India takes advantage of cheap oil prices, stores it at sea as full onshore tanks



[ad_1]

(Representative Image) Stock photo of the Bharat Petroleum Corp. refinery in the Mahul area of ​​Mumbai, India | Bloomberg

Text size:

New Delhi / Singapore: According to Oil Minister Dharmendra Pradhan, Indian refineries are taking advantage of cheap oil to increase their supplies, even as every corner of the nation’s onshore storage tanks is filled to the brim.

State and private processors now have seven million tons, equivalent to more than 50 million barrels, on board tankers at sea, the minister said in a Facebook post. Refiners are doing so in the midst of a collapse in oil prices that saw the world’s leading benchmark lose more than 60% of its value this year and the Western US Intermediate. USA It fell into negative territory.

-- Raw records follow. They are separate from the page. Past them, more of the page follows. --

(** X11: a job that comes out of the normalisation repeats the provider's
    id, status, model and size, which the provider's object must carry as
    strings; its creation time and, when there is one, its progress are
    the provider's values read as integers, that is an integer or a string
    the library converts to one, the progress lying between 0 and 100; and
    its object type is the provider's, or "video" when the provider gives
    none. *)
Theorem convert_passes_fields (env : Env) (video : pyval) (job : VideoJob) :
  Sora._convert_to_video_job env video = inr job ->
  attr video "id" = Some (PStr (id job))
  /\ attr video "status" = Some (PStr (status_str (status job)))
  /\ attr video "model" = Some (PStr (model job))
  /\ (exists v,
        attr video "created_at" = Some v
        /\ read_as_int env v (created_at job))
  /\ attr video "size" = Some (PStr (size_ job))
  /\ (forall n, progress job = Some n ->
        exists v,
          attr video "progress" = Some v
          /\ read_as_int env v n /\ 0 <= n <= 100)
  /\ getattr video "object" (PStr "video") = PStr (object job).
Proof.
  unfold Sora._convert_to_video_job. intros H.
  repeat (apply SoraFacts.and_then_inr in H as (? & ? & H)).
  injection H as <-.
  cbn [id status model created_at size_ progress object].
  repeat match goal with
         | H : Sora.required _ _ = inr _ |- _ =>
             apply ConvertMore.required_inr in H
         | H : Sora.as_str _ _ _ _ = inr _ |- _ =>
             apply ConvertMore.as_str_inr in H
         | H : Sora.as_int _ _ _ _ = inr _ |- _ =>
             apply ConvertMore.as_int_inr in H
         | H : Sora.as_status _ _ _ _ = inr _ |- _ =>
             apply ConvertMore.as_status_inr in H
         end.
  match goal with
  | H : Sora.as_progress _ _ _ _ = inr _ |- _ => rename H into Hprog
  end.
  match goal with
  | H : read_as_int _ _ _ |- _ => rename H into Hcreated
  end.
  subst. do 3 (split; [done|]).
  split; [eexists; split; [eassumption|exact Hcreated]|].
  split; [done|]. split; [|done].
  intros n Hn. rewrite Hn in Hprog.
  apply ConvertMore.as_progress_inr in Hprog as [Hv Hr].
  unfold getattr in Hv.
  destruct (attr video "progress") as [v|].
  - by exists v.
  - destruct Hv as [Hv|(s & Hv & _)]; discriminate.
Qed.

Lemma convert_passes_fields_witness :
  attr texty_job_obj "id" = Some (PStr (id texty_job_converted))
  /\ (exists v,
        attr texty_job_obj "created_at" = Some v
        /\ read_as_int (Samples.steady "queued" 0 0) v 1758941485)
  /\ (exists v,
        attr texty_job_obj "progress" = Some v
        /\ read_as_int (Samples.steady "queued" 0 0) v 50 /\ 0 <= 50 <= 100).
Proof.
  destruct (convert_passes_fields (Samples.steady "queued" 0 0)
              texty_job_obj texty_job_converted eq_refl)
    as (H1 & _ & _ & H4 & _ & H6 & _).
  split; [exact H1|]. split; [exact H4|exact (H6 50 eq_refl)].
Defined.
(** ** The transformations of simple elements *)

(** X1.  [transform_val_to_tree_item] returns an item for no value.  It
    raises TypeError: for a value that is not a str, an int, a float or a
    bool in [check_simple_value], and otherwise in [setText], called
    without a column.  Only for an int of more digits than the interpreter
    prints does [str(val)] raise ValueError before [setText] is reached. *)
Theorem transform_val_to_tree_item_raises (val : pyvalue) :
  transform_val_to_tree_item val =
    match val with
    | VInt n =>
        if Nat.ltb int_max_str_digits (digits n)
        then Err ValueError
        else Err TypeError
    | _ => Err TypeError
    end.
Proof.
  destruct val as [ | n | | b | | | | | | ]; try reflexivity.
  - unfold transform_val_to_tree_item.
    change (check_simple_value (VInt n)) with (@Ok bool true).
    cbn [bind assert]. unfold py_str, py_repr, int_str.
    destruct (Nat.ltb int_max_str_digits (digits n)); reflexivity.
  - destruct b; reflexivity.
Qed.

(** X2.  [transform_simple_val_to_tree_item] returns an item for no
    name and value.  It checks the name first: a name that is not a
    string ends it with AssertionError whatever the value is; under a
    string name it raises TypeError, for a value that is not a str, an
    int, a float or a bool in [check_simple_value], and otherwise while
    it builds the item of the name. *)
Theorem transform_simple_val_to_tree_item_cases (name val : pyvalue) :
  transform_simple_val_to_tree_item name val =
    match name with
    | VStr _ => Err TypeError
    | _ => Err AssertionError
    end.
Proof. apply transform_simple_val_eq. Qed.

(** X3.  [transform_simple_dict_to_tree_item] returns an item for no
    argument: under a string name the empty dict raises TypeError (in
    [setText]) and a dict that is not empty raises UnboundLocalError (in
    [check_simple_dict]); a value that is not a dict, or a name that is
    not a string, fails an assert. *)
Theorem transform_simple_dict_to_tree_item_cases (val name : pyvalue) :
  transform_simple_dict_to_tree_item val name =
    match name, val with
    | VStr _, VDict [] => Err TypeError
    | VStr _, VDict (_ :: _) => Err UnboundLocalError
    | _, _ => Err AssertionError
    end.
Proof.
  destruct val as [ | | | | | | | items | | ]; destruct name;
    try reflexivity; destruct items as [ | [k v] rest]; reflexivity.
Qed.
(* ===== verification/Types.v ===== *)
(** The shared data types of mill-config ([src/crates/config/src/types]): identifiers,
    node and allocation records, the resolved cluster configuration, the container
    specification sent to a node, and the [Display] of the values that the program
    turns into text. Sizes are byte counts ([u64]), durations are nanoseconds,
    instants and system times are nanoseconds on their clock (system times count from
    the Unix epoch). *)

From S2P Require Import Prelude.
Local Open Scope Z_scope.

(** * Identifiers *)

Record NodeId := mkNodeId { node_id_0 : string }.
Record AllocId := mkAllocId { alloc_id_0 : string }.

#[global] Instance NodeId_eq_dec : EqDecision NodeId.
Proof. solve_decision. Defined.
#[global] Instance AllocId_eq_dec : EqDecision AllocId.
Proof. solve_decision. Defined.
#[global] Instance NodeId_countable : Countable NodeId.
Proof. refine (inj_countable' node_id_0 mkNodeId _). by intros []. Defined.
#[global] Instance AllocId_countable : Countable AllocId.
Proof. refine (inj_countable' alloc_id_0 mkAllocId _). by intros []. Defined.

(** * Network addresses (std::net) *)

Inductive IpAddr :=
| V4 (bits : Z)
| V6 (bits : Z).

Inductive SocketAddr :=
| SockV4 (ip port : Z)
| SockV6 (ip port flowinfo scope_id : Z).

#[global] Instance IpAddr_eq_dec : EqDecision IpAddr.
Proof. solve_decision. Defined.
#[global] Instance SocketAddr_eq_dec : EqDecision SocketAddr.
Proof. solve_decision. Defined.

(** [SocketAddr::new]. *)
Definition SocketAddr_new (ip : IpAddr) (port : Z) : SocketAddr :=
  match ip with
  | V4 a => SockV4 a port
  | V6 a => SockV6 a port 0 0
  end.
(** [SocketAddr::ip]. *)
Definition sock_ip (a : SocketAddr) : IpAddr :=
  match a with
  | SockV4 a _ => V4 a
  | SockV6 a _ _ _ => V6 a
  end.

Definition hex_digit (d : Z) : Ascii.ascii :=
  Ascii.ascii_of_nat (Z.to_nat (if d <? 10 then 48 + d else 87 + d)).
Fixpoint hex_go (fuel : nat) (z : Z) (acc : string) : string :=
  match fuel with
  | O => acc
  | S fuel =>
      let acc := String (hex_digit (z mod 16)) acc in
      if z / 16 =? 0 then acc else hex_go fuel (z / 16) acc
  end.
(** [format!("{:x}", z)] for an unsigned [z] of at most 128 bits. *)
Definition show_hex (z : Z) : string := hex_go 32 z "".

Definition show_ipv4 (a : Z) : string :=
  str_join "." (pretty <$> [(a / 2 ^ 24) mod 256; (a / 2 ^ 16) mod 256; (a / 2 ^ 8) mod 256; a mod 256]).

Definition ipv6_segments (a : Z) : list Z :=
  (λ i, (a / 2 ^ (16 * (7 - Z.of_nat i))) mod 2 ^ 16) <$> seq 0 8.
(** The longest run of zero segments, the leftmost of equal length: [(start, len)]. *)
Fixpoint longest_zero_run (i : nat) (segs : list Z) (cur longest : nat * nat) : nat * nat :=
  match segs with
  | [] => longest
  | seg :: segs =>
      if seg =? 0 then
        let cur := (if decide (cur.2 = 0%nat) then i else cur.1, S cur.2) in
        longest_zero_run (S i) segs cur (if decide (longest.2 < cur.2)%nat then cur else longest)
      else longest_zero_run (S i) segs (0%nat, 0%nat) longest
  end.
Definition show_segments (segs : list Z) : string := str_join ":" (show_hex <$> segs).
Definition show_ipv6 (a : Z) : string :=
  if a / 2 ^ 32 =? 65535 then ("::ffff:" +:+ show_ipv4 (a mod 2 ^ 32))%string
  else
    let segs := ipv6_segments a in
    let '(start, len) := longest_zero_run 0 segs (0, 0)%nat (0, 0)%nat in
    if decide (1 < len)%nat then
      (show_segments (take start segs) +:+ "::" +:+ show_segments (drop (start + len) segs))%string
    else show_segments segs.
Definition show_ip (ip : IpAddr) : string :=
  match ip with
  | V4 a => show_ipv4 a
  | V6 a => show_ipv6 a
  end.
(** [SocketAddr::to_string]. *)
Definition show_sock (a : SocketAddr) : string :=
  match a with
  | SockV4 a p => (show_ipv4 a +:+ ":" +:+ pretty p)%string
  | SockV6 a p _ sc =>
      if sc =? 0 then ("[" +:+ show_ipv6 a +:+ "]:" +:+ pretty p)%string
      else ("[" +:+ show_ipv6 a +:+ "%" +:+ pretty sc +:+ "]:" +:+ pretty p)%string
  end.

(** * Nodes, allocations and volumes (types/runtime.rs) *)

Record NodeResources := mkNodeResources {
  cpu_total : f64;
  cpu_available : f64;
  memory_total : Z;
  memory_available : Z;
}.

Inductive NodeStatus :=
| NodeReady
| NodeDraining
| NodeDown_.

Record AllocResources := mkAllocResources {
  alloc_cpu : f64;
  alloc_memory : Z;
}.

Inductive AllocKind :=
| KService
| KTask.

Inductive AllocStatus :=
| Pulling
| Starting
| Running
| Healthy
| Stopped (exit_code : Z)
| Failed (reason : string).

Record Alloc := mkAlloc {
  alloc_id : AllocId;
  alloc_node : NodeId;
  alloc_name : string;
  alloc_kind : AllocKind;
  alloc_status : AllocStatus;
  alloc_address : option SocketAddr;
  alloc_resources : AllocResources;
  alloc_started_at : option Z;
}.

Inductive VolumeState :=
| VolReady
| VolAttached (node : NodeId).

#[global] Instance NodeStatus_eq_dec : EqDecision NodeStatus.
Proof. solve_decision. Defined.
#[global] Instance AllocKind_eq_dec : EqDecision AllocKind.
Proof. solve_decision. Defined.
#[global] Instance AllocStatus_eq_dec : EqDecision AllocStatus.
Proof. solve_decision. Defined.
#[global] Instance VolumeState_eq_dec : EqDecision VolumeState.
Proof. solve_decision. Defined.
#[global] Instance NodeResources_eq_dec : EqDecision NodeResources.
Proof. solve_decision. Defined.
#[global] Instance AllocResources_eq_dec : EqDecision AllocResources.
Proof. solve_decision. Defined.
#[global] Instance Alloc_eq_dec : EqDecision Alloc.
Proof. solve_decision. Defined.

(** Field updates of an allocation. *)
Definition with_status (s : AllocStatus) (a : Alloc) : Alloc :=
  mkAlloc (alloc_id a) (alloc_node a) (alloc_name a) (alloc_kind a) s
    (alloc_address a) (alloc_resources a) (alloc_started_at a).
Definition with_running (addr : option SocketAddr) (started : option Z) (a : Alloc) : Alloc :=
  mkAlloc (alloc_id a) (alloc_node a) (alloc_name a) (alloc_kind a) Running
    addr (alloc_resources a) started.

Definition is_active (s : AllocStatus) : bool :=
  match s with Running | Healthy => true | _ => false end.
Definition is_terminal (s : AllocStatus) : bool :=
  match s with Stopped _ | Failed _ => true | _ => false end.

Definition show_node_status (s : NodeStatus) : string :=
  match s with
  | NodeReady => "ready"
  | NodeDraining => "draining"
  | NodeDown_ => "down"
  end.
Definition show_alloc_kind (k : AllocKind) : string :=
  match k with KService => "service" | KTask => "task" end.
Definition show_alloc_status (s : AllocStatus) : string :=
  match s with
  | Pulling => "pulling"
  | Starting => "starting"
  | Running => "running"
  | Healthy => "healthy"
  | Stopped _ => "stopped"
  | Failed _ => "failed"
  end.
Definition show_volume_state (s : VolumeState) : string :=
  match s with
  | VolReady => "ready"
  | VolAttached node => ("attached (" +:+ node_id_0 node +:+ ")")%string
  end.

(** * Environment values (types/env.rs) *)

Inductive EnvPart :=
| PartLiteral (s : string)
| ServiceAddress (service : string)
| Secret (name : string).

Inductive EnvValue :=
| Literal (s : string)
| Interpolated (parts : list EnvPart).

#[global] Instance EnvPart_eq_dec : EqDecision EnvPart.
Proof. solve_decision. Defined.
#[global] Instance EnvValue_eq_dec : EqDecision EnvValue.
Proof. solve_decision. Defined.

(** * The resolved configuration (types/resolved.rs) *)

Record Resources := mkResources {
  res_cpu : f64;
  res_memory : Z;
}.
Record HealthCheck := mkHealthCheck {
  hc_path : string;
  hc_interval : Z;
  hc_failure_threshold : Z;
}.
Record RouteDef := mkRouteDef {
  rd_hostname : string;
  rd_path : string;
  rd_websocket : bool;
}.
Record VolumeDef := mkVolumeDef {
  vd_name : string;
  vd_path : string;
  vd_size : option Z;
  vd_ephemeral : bool;
}.
Record ServiceDef := mkServiceDef {
  sd_image : string;
  sd_port : Z;
  sd_replicas : Z;
  sd_resources : Resources;
  sd_env : gmap string EnvValue;
  sd_command : option (list string);
  sd_health : option HealthCheck;
  sd_routes : list RouteDef;
  sd_volumes : list VolumeDef;
}.
Record TaskDef := mkTaskDef {
  td_image : string;
  td_resources : Resources;
  td_timeout : Z;
  td_env : gmap string EnvValue;
  td_command : option (list string);
}.
Record ClusterConfig := mkClusterConfig {
  services : gmap string ServiceDef;
  tasks : gmap string TaskDef;
}.

#[global] Instance HealthCheck_eq_dec : EqDecision HealthCheck.
Proof. solve_decision. Defined.
#[global] Instance RouteDef_eq_dec : EqDecision RouteDef.
Proof. solve_decision. Defined.
#[global] Instance VolumeDef_eq_dec : EqDecision VolumeDef.
Proof. solve_decision. Defined.

#[global] Instance Resources_eq_dec : EqDecision Resources.
Proof. solve_decision. Defined.
#[global] Instance ServiceDef_eq_dec : EqDecision ServiceDef.
Proof. solve_decision. Defined.
#[global] Instance TaskDef_eq_dec : EqDecision TaskDef.
Proof. solve_decision. Defined.
#[global] Instance ClusterConfig_eq_dec : EqDecision ClusterConfig.
Proof. solve_decision. Defined.

(** The derived [PartialEq]: field by field, with [f64]'s own equality on [cpu]. *)
Definition resources_eqb (a b : Resources) : bool :=
  f64_eqb (res_cpu a) (res_cpu b) && bool_decide (res_memory a = res_memory b).
Definition service_def_eqb (a b : ServiceDef) : bool :=
  bool_decide (sd_image a = sd_image b) && bool_decide (sd_port a = sd_port b) &&
  bool_decide (sd_replicas a = sd_replicas b) && resources_eqb (sd_resources a) (sd_resources b) &&
  bool_decide (sd_env a = sd_env b) && bool_decide (sd_command a = sd_command b) &&
  bool_decide (sd_health a = sd_health b) && bool_decide (sd_routes a = sd_routes b) &&
  bool_decide (sd_volumes a = sd_volumes b).

(** [impl From<Resources> for AllocResources]. *)
Definition alloc_resources_from (r : Resources) : AllocResources :=
  mkAllocResources (res_cpu r) (res_memory r).

(** * The interface to a node's container runtime (types/interface.rs) *)

Record ContainerVolume := mkContainerVolume {
  cv_name : string;
  cv_path : string;
  cv_ephemeral : bool;
}.
Record ContainerSpec := mkContainerSpec {
  spec_alloc_id : AllocId;
  spec_kind : AllocKind;
  spec_timeout : option Z;
  spec_command : option (list string);
  spec_image : string;
  spec_env : gmap string string;
  spec_port : option Z;
  spec_host_port : option Z;
  spec_cpu : f64;
  spec_memory : Z;
  spec_volumes : list ContainerVolume;
}.
Record ProxyRoute := mkProxyRoute {
  pr_hostname : string;
  pr_path : string;
  pr_backend : SocketAddr;
  pr_websocket : bool;
}.
Record DnsRecord := mkDnsRecord {
  dr_name : string;
  dr_addresses : list SocketAddr;
}.
Record ContainerStats := mkContainerStats {
  cs_alloc_id : AllocId;
  cs_cpu_usage : f64;
  cs_memory_usage : Z;
}.

#[global] Instance ContainerVolume_eq_dec : EqDecision ContainerVolume.
Proof. solve_decision. Defined.
#[global] Instance ContainerSpec_eq_dec : EqDecision ContainerSpec.
Proof. solve_decision. Defined.
#[global] Instance ProxyRoute_eq_dec : EqDecision ProxyRoute.
Proof. solve_decision. Defined.
#[global] Instance DnsRecord_eq_dec : EqDecision DnsRecord.
Proof. solve_decision. Defined.
#[global] Instance ContainerStats_eq_dec : EqDecision ContainerStats.
Proof. solve_decision. Defined.

(** * Lemmas *)

Lemma is_active_not_terminal s : is_active s = true → is_terminal s = false.
Proof. by destruct s. Qed.

(** The text forms used by the API and the logs, on the standard library's cases. *)
Example show_sock_v4 : show_sock (SockV4 (10 * 2 ^ 24 + 99 * 2 ^ 16 + 1) 8080) = "10.99.0.1:8080"%string.
Proof. reflexivity. Qed.
Example show_sock_v6 : show_sock (SockV6 1 80 0 0) = "[::1]:80"%string.
Proof. vm_compute. reflexivity. Qed.
Example show_sock_v6_mid :
  show_sock (SockV6 (8193 * 2 ^ 112 + 3512 * 2 ^ 96 + 1) 443 0 3) = "[2001:db8::1%3]:443"%string.
Proof. vm_compute. reflexivity. Qed.

#[export] Hint Resolve is_active_not_terminal : mill.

India’s use of what is known as floating storage occurs when all of its onshore storage options are exhausted. The country’s 25 million tons of crude and fuel storage capacity in refineries, pipelines and inland warehouses are full, in part due to lower demand, Pradhan said. Even the nation’s strategic reserve tanks are also full, he added.

Oil has plummeted due to a combination of collapse in consumption of the coronavirus outbreak and a short-lived price war between Saudi Arabia and Russia that forced other producers to cut prices. Declining demand has led to increased inflation that has quickly reached onshore tanks worldwide, leaving everyone from merchants to refineries to looking for alternatives like floating storage.

“It is rare to see state-run refineries in India putting crude oil into floating storage, but it appears that they have run out of storage options due to sharp cuts in crude operations like never seen before,” said Senthil Kumaran, consultant to oil markets. at Facts Global Energy.

The country’s demand for oil products in April decreased approximately 70% from the previous year, Pradhan said. Just over a week ago, Bloomberg reported that Indian oil tanks were 95% full as refineries quickly pumped fuel into the spot market and reduced processing rates across the country.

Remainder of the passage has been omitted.